* _Exercise goal_
Go to the line holding "eqn:Hc; [|done]. cbn [negb]." in the entries below and write out exactly every line down to and including the line holding "destruct (try_fold _".
BEGIN
(* ===== verification/Ledger.v ===== *)
(** * The evidence ledger (crates/rampage-ledger)

    The append-only, hash-chained event table and the durable fencing epochs of
    [Ledger], as a state passed through one function per method.  The SQLite
    table is the list of its rows in primary-key order; a method that fails drops
    its transaction, so an [Err] carries no new state.  chrono, serde_json,
    SHA-256 and hex are the operations of [Codec]. *)

From S2P Require Import Prelude.
From S2P Require Import Codec.

Module Ledger.

(** ** Data *)

Definition GENESIS_HASH : string := "GENESIS".

Record LedgerEvent := mkLedgerEvent {
  sequence : Z;
  recorded_at : Z;
  event_type : string;
  subject_id : string;
  payload : Value;
  previous_hash : string;
  event_hash : string
}.

Inductive DbError := TableFull | UniqueViolation | ToSqlConversion.

Inductive LedgerError :=
| Database (e : DbError)
| Serialization
| BrokenLink (sequence : Z) (expected actual : string)
| HashMismatch (sequence : Z)
| FencingEpochOverflow (scope : string).

(** One row of [ledger_events], as the text columns hold it. *)
Record row := mkRow {
  row_sequence : Z;
  row_recorded_at : string;
  row_event_type : string;
  row_subject_id : string;
  row_payload_json : string;
  row_previous_hash : string;
  row_event_hash : string
}.

(** The database: [ledger_events] in key order, the AUTOINCREMENT counter, and
    [authority_epochs]. *)
Record t := mkLedger {
  ledger_events : list row;
  sqlite_sequence : Z;
  authority_epochs : gmap string Z
}.

(** [Ledger::open] on a fresh path. *)
Definition open : t := mkLedger [] 0 ∅.

Section operations.
Context {codec : Codec}.

(** [u64::to_be_bytes]. *)
Definition byte_of (z : Z) : ascii := ascii_of_N (Z.to_N (z `mod` 256)).
Definition to_be_bytes (n : Z) : string :=
  String.string_of_list_ascii
    ((λ k, byte_of (n ≫ (8 * k))) <$> [7; 6; 5; 4; 3; 2; 1; 0]).

Definition nul : string := String "000" "".

(** The bytes [calculate_hash] feeds to SHA-256. *)
Definition hash_input (sequence recorded_at : Z)
    (event_type subject_id payload_json previous_hash : string) : string :=
  to_be_bytes sequence +:+ to_rfc3339_nanos recorded_at +:+
  event_type +:+ nul +:+ subject_id +:+ nul +:+ payload_json +:+ nul +:+ previous_hash.

Definition calculate_hash (sequence recorded_at : Z)
    (event_type subject_id payload_json previous_hash : string) : string :=
  hex_encode (sha256 (hash_input sequence recorded_at event_type subject_id
                        payload_json previous_hash)).

(** Reading a row back: the closures shared by every query. *)
Definition decode_row (r : row) : result LedgerError LedgerEvent :=
  match parse_rfc3339 (row_recorded_at r) with
  | None => Err Serialization
  | Some at_ =>
      match json_from_str (row_payload_json r) with
      | None => Err Serialization
      | Some v =>
          Ok (mkLedgerEvent (row_sequence r) at_ (row_event_type r) (row_subject_id r) v
                (row_previous_hash r) (row_event_hash r))
      end
  end.
(* ===== verification/EconomicsFacts.v ===== *)
(** * Facts about dividends, break-even plans and the autopilot

    What a consistent dividend says about its nodes, what a plan that uses the fabric rests
    on, and what performance traffic waits for. *)

From S2P Require Import Prelude.
From S2P Require Import Text.
From S2P Require Import Float.
From S2P Require Import Contracts.
From S2P Require Import Scheduler.
From S2P Require Import Economics.

(** ** Dividends *)

Module ResultFacts.
Import FabricBenchmarkResultV1.

(** The loop accepts exactly the well-formed nodes with identifiers of their own, and sums
    their rates, saturating. *)
Lemma tally_some jobs ids receipts total fastest nodes r :
  tally jobs ids receipts total fastest nodes = Some r ↔
  Forall (λ node, FabricBenchmarkNodeV1.malformed node = false ∧
                  FabricBenchmarkNodeV1.job_id node ∉ jobs ∧ FabricBenchmarkNodeV1.node_id node ∉ ids ∧
                  FabricBenchmarkNodeV1.receipt_id node ∉ receipts) nodes ∧
  NoDup (FabricBenchmarkNodeV1.job_id <$> nodes) ∧ NoDup (FabricBenchmarkNodeV1.node_id <$> nodes) ∧
  NoDup (FabricBenchmarkNodeV1.receipt_id <$> nodes) ∧
  r = (foldl sat_add total (FabricBenchmarkNodeV1.hashes_per_second <$> nodes),
       foldl Z.max fastest (FabricBenchmarkNodeV1.hashes_per_second <$> nodes)).
Proof.
  revert jobs ids receipts total fastest. induction nodes as [|node nodes IH]; intros jobs ids receipts total fastest.
  - cbn. split; [intros [= <-]; repeat constructor|]. by intros (_ & _ & _ & _ & ->).
  - cbn [tally fmap list_fmap foldl]. rewrite !NoDup_cons, Forall_cons.
    destruct (FabricBenchmarkNodeV1.malformed node); [naive_solver|]. cbn [orb].
    do 3 (case_bool_decide; cbn [orb]; [naive_solver|]).
    rewrite IH. setoid_rewrite not_elem_of_cons. rewrite !list_elem_of_fmap, !Forall_forall. split.
    + intros (Hall & Hj & Hn & Hr & ->). repeat split; try done; try naive_solver.
    + intros [[? Hall] [[? ?] [[? ?] [[? ?] ->]]]]. repeat split; try done; try naive_solver.
Qed.

Lemma foldl_max_elem acc l x : acc ≤ foldl Z.max acc l ∧ (x ∈ l → x ≤ foldl Z.max acc l).
Proof.
  revert acc. induction l as [|y l IH]; intros acc; cbn [foldl].
  - split; [lia|]. by intros ?%not_elem_of_nil.
  - destruct (IH (Z.max acc y)) as [Ha Hx]. split; [lia|]. intros [->|?]%elem_of_cons; [lia|auto].
Qed.

(** A dividend that passes its own check cannot exaggerate: every node is well formed
    and counted once, with a job and a receipt of its own, the claimed fabric rate is the sum
    of the nodes' rates (cut off at [u64::MAX]), and no node is faster than the claimed
    fastest one. *)
Theorem consistent_result_adds_up (self : t) :
  Forall (λ node, 0 ≤ FabricBenchmarkNodeV1.hashes_per_second node) (nodes self) →
  is_internally_consistent self = true →
  NoDup (FabricBenchmarkNodeV1.node_id <$> nodes self) ∧
  NoDup (FabricBenchmarkNodeV1.job_id <$> nodes self) ∧
  NoDup (FabricBenchmarkNodeV1.receipt_id <$> nodes self) ∧
  Forall (λ node, FabricBenchmarkNodeV1.malformed node = false ∧
                  FabricBenchmarkNodeV1.hashes_per_second node ≤ fastest_node_hashes_per_second self)
    (nodes self) ∧
  fabric_hashes_per_second self
    = Z.min u64_max (zsum (FabricBenchmarkNodeV1.hashes_per_second <$> nodes self)).
Proof.
  intros Hnonneg. unfold is_internally_consistent. case_match; [done|].
  destruct (tally _ _ _ _ _ _) as [[total fastest]|] eqn:Ht; [|done]. intros Hc.
  apply tally_some in Ht as (Hall & Hj & Hn & Hr & [= Htotal Hfast]). bool_prop. subst.
  split_and!; [done..| |].
  - rewrite Forall_forall in Hall |- *. intros node Hin. split; [by apply Hall|].
    replace (fastest_node_hashes_per_second self)
      with (foldl Z.max 0 (FabricBenchmarkNodeV1.hashes_per_second <$> nodes self)) by lia.
    apply foldl_max_elem. by apply list_elem_of_fmap_2.
  - replace (fabric_hashes_per_second self)
      with (foldl sat_add 0 (FabricBenchmarkNodeV1.hashes_per_second <$> nodes self)) by lia.
    rewrite foldl_sat_add; [done|unfold is_u64, u64_max; lia|by apply Forall_fmap].
Qed.
End ResultFacts.

(** ** Break-even plans *)

Section plans.
Implicit Types (request : BreakEvenRequestV1.t) (offer : ResourceOfferV1.t).

Lemma offers_by_node_fresh now offers k offer :
  offers_by_node now offers !! k = Some offer →
  offer ∈ offers ∧ ResourceOfferV1.node_id offer = k ∧ now < ResourceOfferV1.expires_at offer.
Proof.
  unfold offers_by_node. induction offers as [|x offers IH] using rev_ind; [done|].
  rewrite foldl_snoc. destruct (Z.ltb_spec now (ResourceOfferV1.expires_at x)) as [Hf|Hf].
  - intros [[<- ->]|[_ H]]%lookup_insert_Some; [set_solver|]. destruct (IH H) as (? & ? & ?). set_solver.
  - intros H. destruct (IH H) as (? & ? & ?). set_solver.
Qed.

(** A participant whose transfer time is known has a fresh offer, and a fresh link unless it
    is local to the controller. *)
Definition evidenced (now : DateTime) (offers : list ResourceOfferV1.t) (node : FabricBenchmarkNodeV1.t) : Prop :=
  ∃ offer, offer ∈ offers ∧ ResourceOfferV1.node_id offer = FabricBenchmarkNodeV1.node_id node ∧
    now < ResourceOfferV1.expires_at offer ∧
    (ResourceOfferV1.mesh_endpoint offer = None ∨ is_Some (fresh_link now offer)).

Lemma transfers_evidenced request now offers worst nodes r :
  try_fold (node_transfer request now (offers_by_node now offers)) worst nodes = Ok r →
  worst ≤ r ∧ Forall (evidenced now offers) nodes.
Proof.
  revert worst. induction nodes as [|node nodes IH]; intros worst; cbn [try_fold].
  - intros [= <-]. split; [lia|constructor].
  - intros (w & Hw & H)%bind_ok_inv. apply IH in H as [Hle Hall]. unfold node_transfer in Hw.
    destruct (offers_by_node _ _ !! _) as [offer|] eqn:Ho; [|done].
    apply offers_by_node_fresh in Ho as (Hin & Hid & Hexp).
    assert (worst ≤ w ∧ (ResourceOfferV1.mesh_endpoint offer = None ∨ is_Some (fresh_link now offer))) as [Hw' He].
    { destruct (ResourceOfferV1.mesh_endpoint offer); cbn in Hw; [|simplify_eq; split; [lia|by left]].
      destruct (fresh_link now offer); [|done]. simplify_eq. split; [lia|right; by eexists]. }
    split; [lia|]. constructor; [|done]. by exists offer.
Qed.

(** A plan distributes work only on evidence: the request is within its contract and
    restart tolerant, the newest dividend passes its check and is at most 24 hours old, at
    least two nodes took part and all of them are selected, each with an unexpired offer and,
    if remote, a fresh measured link, and the projected p90 beats the baseline by the
    required gain. *)
Theorem use_fabric_is_evidenced request dividend offers now plan :
  plan_break_even request dividend offers now = plan →
  BreakEvenPlanV1.decision plan = BreakEvenDecisionV1.UseFabric →
  ∃ result recorded_at fabric_ms gain,
    dividend = Some (result, recorded_at) ∧
    BreakEvenRequestV1.is_valid request = true ∧ BreakEvenRequestV1.restart_tolerant request = true ∧
    FabricBenchmarkResultV1.is_internally_consistent result = true ∧
    num_seconds (now - recorded_at) ≤ 24 * 60 * 60 ∧
    2 ≤ zlen (FabricBenchmarkResultV1.nodes result) ∧
    Forall (evidenced now offers) (FabricBenchmarkResultV1.nodes result) ∧
    BreakEvenPlanV1.selected_node_ids plan
      = FabricBenchmarkNodeV1.node_id <$> FabricBenchmarkResultV1.nodes result ∧
    BreakEvenPlanV1.p90_fabric_ms plan = Some fabric_ms ∧
    fabric_ms < BreakEvenPlanV1.p90_baseline_ms plan ∧
    BreakEvenPlanV1.estimated_gain_percent plan = Some gain ∧
    SFleb (BreakEvenPlanV1.required_gain_percent plan) gain = true.
Proof.
  intros <-. unfold plan_break_even.
  destruct (BreakEvenRequestV1.is_valid request) eqn:Hv; [|done]. cbn [negb].
  destruct (_ == _) eqn:?; [done|].
  destruct (BreakEvenRequestV1.restart_tolerant request) eqn:Hr; [|done]. cbn [negb].
  destruct dividend as [[result recorded_at]|]; [|done].
  destruct (FabricBenchmarkResultV1.is_internally_consistent result) eqn:Hc; [|done]. cbn [negb].
  destruct (Z.ltb_spec (24 * 60 * 60) (Z.max 0 (num_seconds (now - recorded_at)))) as [|Hage]; [done|].
  destruct (Scheduler.max_by_key _ _) as [baseline|]; [|done].
  destruct (Z.ltb_spec (zlen (FabricBenchmarkResultV1.nodes result)) 2) as [|Htwo]; [done|].
  destruct (try_fold _ _ _) as [worst|] eqn:Hf; [|done]. apply transfers_evidenced in Hf as [_ Hall].
  unfold project. destruct (_ && _) eqn:Hgain; [|done]. intros _. bool_prop.
  eexists result, recorded_at, _, _. cbn. split_and!; try done. lia.
Qed.

(** Traffic other than the control plane's is admitted to a remote node only over a fresh
    measured link. *)
Lemma performance_needs_link class path link has_candidate :
  path ≠ NetworkPathKindV1.ControllerLocal → class ≠ TrafficClassV1.AuthorityControl →
  TrafficAdmissionV1.admitted (admit_traffic class path link has_candidate) = true → is_Some link.
Proof.
  intros Hp Hc. unfold admit_traffic. rewrite !bool_decide_eq_false_2 by done. by destruct link.
Qed.
End plans.

(** ** A measured pair of nodes *)

Module EconomicsWitness.
Import Text.

Definition hex_zero : string := "0000000000000000000000000000000000000000000000000000000000000000".
Definition node (id rate : Z) (name : string) : FabricBenchmarkNodeV1.t :=
  FabricBenchmarkNodeV1.mk (10 + id) id name (20 + id) 4 1000 (F64.of_Z 500) rate ("sha256:" +:+ hex_zero).
Definition result : FabricBenchmarkResultV1.t :=
  FabricBenchmarkResultV1.mk FabricBenchmarkResultV1.SCHEMA 5 "succeeded" [node 1 300 "a"; node 2 300 "b"]
    600 300 (F64.of_Z 2) hundred (F64.of_Z 50) (F64.of_Z 50) FabricBenchmarkResultV1.PROOF_BASIS
    FabricBenchmarkResultV1.APPLICABILITY true.
Definition offer (id : Uuid) : ResourceOfferV1.t :=
  ResourceOfferV1.mk "rampage.resource-offer.v1" (30 + id) id 0 (minutes 1) []
    (AvailabilityV1.mk true None 80 true true) ∅ [] [] None None "".
Definition request : BreakEvenRequestV1.t :=
  BreakEvenRequestV1.mk BreakEvenRequestV1.SCHEMA WorkloadClassV1.BatchAi 100000 1024 1024 100 true (F64.of_Z 10).
Definition plan : BreakEvenPlanV1.t :=
  plan_break_even request (Some (result, 0)) [offer 1; offer 2] (seconds 10).

Lemma result_consistent : FabricBenchmarkResultV1.is_internally_consistent result = true.
Proof. vm_compute. reflexivity. Qed.
Lemma plan_uses_fabric : BreakEvenPlanV1.decision plan = BreakEvenDecisionV1.UseFabric.
Proof. vm_compute. reflexivity. Qed.

Lemma consistent_result_adds_up_witness :
  FabricBenchmarkResultV1.fabric_hashes_per_second result
    = Z.min u64_max (zsum (FabricBenchmarkNodeV1.hashes_per_second <$> FabricBenchmarkResultV1.nodes result)).
Proof.
  apply (ResultFacts.consistent_result_adds_up result); [|exact result_consistent].
  repeat constructor; cbn; lia.
Defined.

Lemma use_fabric_is_evidenced_witness :
  ∃ result' recorded_at, Some (result, 0) = Some (result', recorded_at) ∧
    BreakEvenPlanV1.selected_node_ids plan
      = FabricBenchmarkNodeV1.node_id <$> FabricBenchmarkResultV1.nodes result'.
Proof.
  destruct (use_fabric_is_evidenced request (Some (result, 0)) [offer 1; offer 2] (seconds 10) plan)
    as (r & t & _ & _ & Hr & _ & _ & _ & _ & _ & _ & Hsel & _); [reflexivity|exact plan_uses_fabric|].
  exists r, t. split; [exact Hr|exact Hsel].
Defined.
End EconomicsWitness.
END
* _Answer for the task_
  destruct (FabricBenchmarkResultV1.is_internally_consistent result) eqn:Hc; [|done]. cbn [negb].
  destruct (Z.ltb_spec (24 * 60 * 60) (Z.max 0 (num_seconds (now - recorded_at)))) as [|Hage]; [done|].
  destruct (Scheduler.max_by_key _ _) as [baseline|]; [|done].
  destruct (Z.ltb_spec (zlen (FabricBenchmarkResultV1.nodes result)) 2) as [|Htwo]; [done|].
  destruct (try_fold _ _ _) as [worst|] eqn:Hf; [|done]. apply transfers_evidenced in Hf as [_ Hall].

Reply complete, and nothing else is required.